Appena letto: “Ferro e fuoco”

Secondo libro di Omar Di Monopoli, già autore del bellissimo “Uomini e cani”.

Con stile narrativo inalterato, “Ferro e fuoco” racconta una storia che si svolge nella Capitanata, fra clandestini assoldati (sfruttati) per la raccolta dei pomodori,nella rappresentazione western di una società quasi feudale, dove chi è più in alto ha diritto di vita e di morte su chi è sottoposto.

I paesaggi sono quelli soliti delle campagne bruciate dal sole e spazzate dal vento, ma stavolta sfondo di una comunità multietnica in cui i rapporti in qualche caso sono forse rappresentati con una certa superficialità.

Ma non è nella descrizione di complesse psicologie, o di delicati sentimenti che Omar Di Monopoli da il meglio si sé, anzi. I suoi personaggi non pensano molto: agiscono, piuttosto. Picchiano, sparano, uccidono, scappano, scopano.
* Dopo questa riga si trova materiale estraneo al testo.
(** What [tp_shm_map] does to the descriptors and mappings. *)
Lemma map_descriptors uri writable allowed s :
  let '(r, s') := tp_shm_map uri writable allowed s in
  match r with
  | Err _ => os_fds s' = os_fds s /\ os_maps s' = os_maps s
  | Ok rg => os_fds s' = rg_fd rg :: os_fds s /\ os_maps s' = (rg_addr rg, rg_length rg) :: os_maps s
  end.
Proof.
  unfold tp_shm_map. destruct allowed as [a|]; [|done]. destruct (negb _); [|done].
  destruct (tp_shm_uri_parse uri) as [u|e]; [|done].
  pose proof (open_canonical_fds (uri_path u) (Some a) s) as H1.
  unfold try_bind, bind at 1. destruct (tp_shm_open_canonical _ _ s) as [[fd|e] s1]; [|exact H1].
  simpl in H1. unfold bind at 1.
  pose proof (keeps_opens _ _ _ _ _ (keeps_fstatfs fd) H1) as H2. set (s2 := snd (fstatfs fd s1)) in H2.
  change (fstatfs fd s1) with (fst (fstatfs fd s1), s2). cbv iota beta. unfold bind at 1.
  set (huge := if uri_require_hugepages u then tp_shm_check_hugepages fd else ret (Ok tt)).
  assert (Hh : keeps huge)
    by (unfold huge; destruct (uri_require_hugepages u); [apply keeps_hugepages|apply fds_keeps_ret]).
  pose proof (keeps_opens _ _ _ _ _ Hh H2) as H3. clear Hh.
  destruct (huge s2) as [[[]|e] s3]; simpl in H3; [|failed H3].
  unfold bind at 1. pose proof (keeps_opens _ _ _ _ _ (keeps_fstat fd) H3) as H4.
  destruct (fstat fd s3) as [[st|e] s4]; simpl in H4; [|failed H4].
  destruct (tp_shm_validate_permissions st a) as [[]|e]; [|failed H4].
  destruct (_ <? _); [failed H4|]. unfold bind at 1. destruct H4 as [F4 M4].
  unfold mmap. destruct (k_mmap K (os_tick s4) fd (st_size st)) as [addr|e].
  - split; [done|]. simpl. by rewrite M4.
  - unfold close_and_fail, bind, close, called, ret. simpl os_fds. by rewrite F4, remove_first_eq.
Qed.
L’unica cosa che sembra guidarli è l’affermazione del proprio potere,o lo spirito di sopravvivenza. E nello sguardo cinico e disincantato con cui i personaggi sono “mossi” dall’autore sta buona parte del fascino del libro, come del precedente. La trama funziona, l’intreccio è svolto con abilità e fino alla fine riserva sorprese ben costruite. Ma la brevità del romanzo, la cronica asciuttezza delle descrizioni dei personaggi, le tonalità *pulp* di certe scene, la presenza di alcuni temi ricorrenti (i cani, il paesaggio, il linguaggio) rischiano di rendere il romanzo di Di Monopoli forse un po’ di genere.

E come spesso succede, meno riuscito del precedente.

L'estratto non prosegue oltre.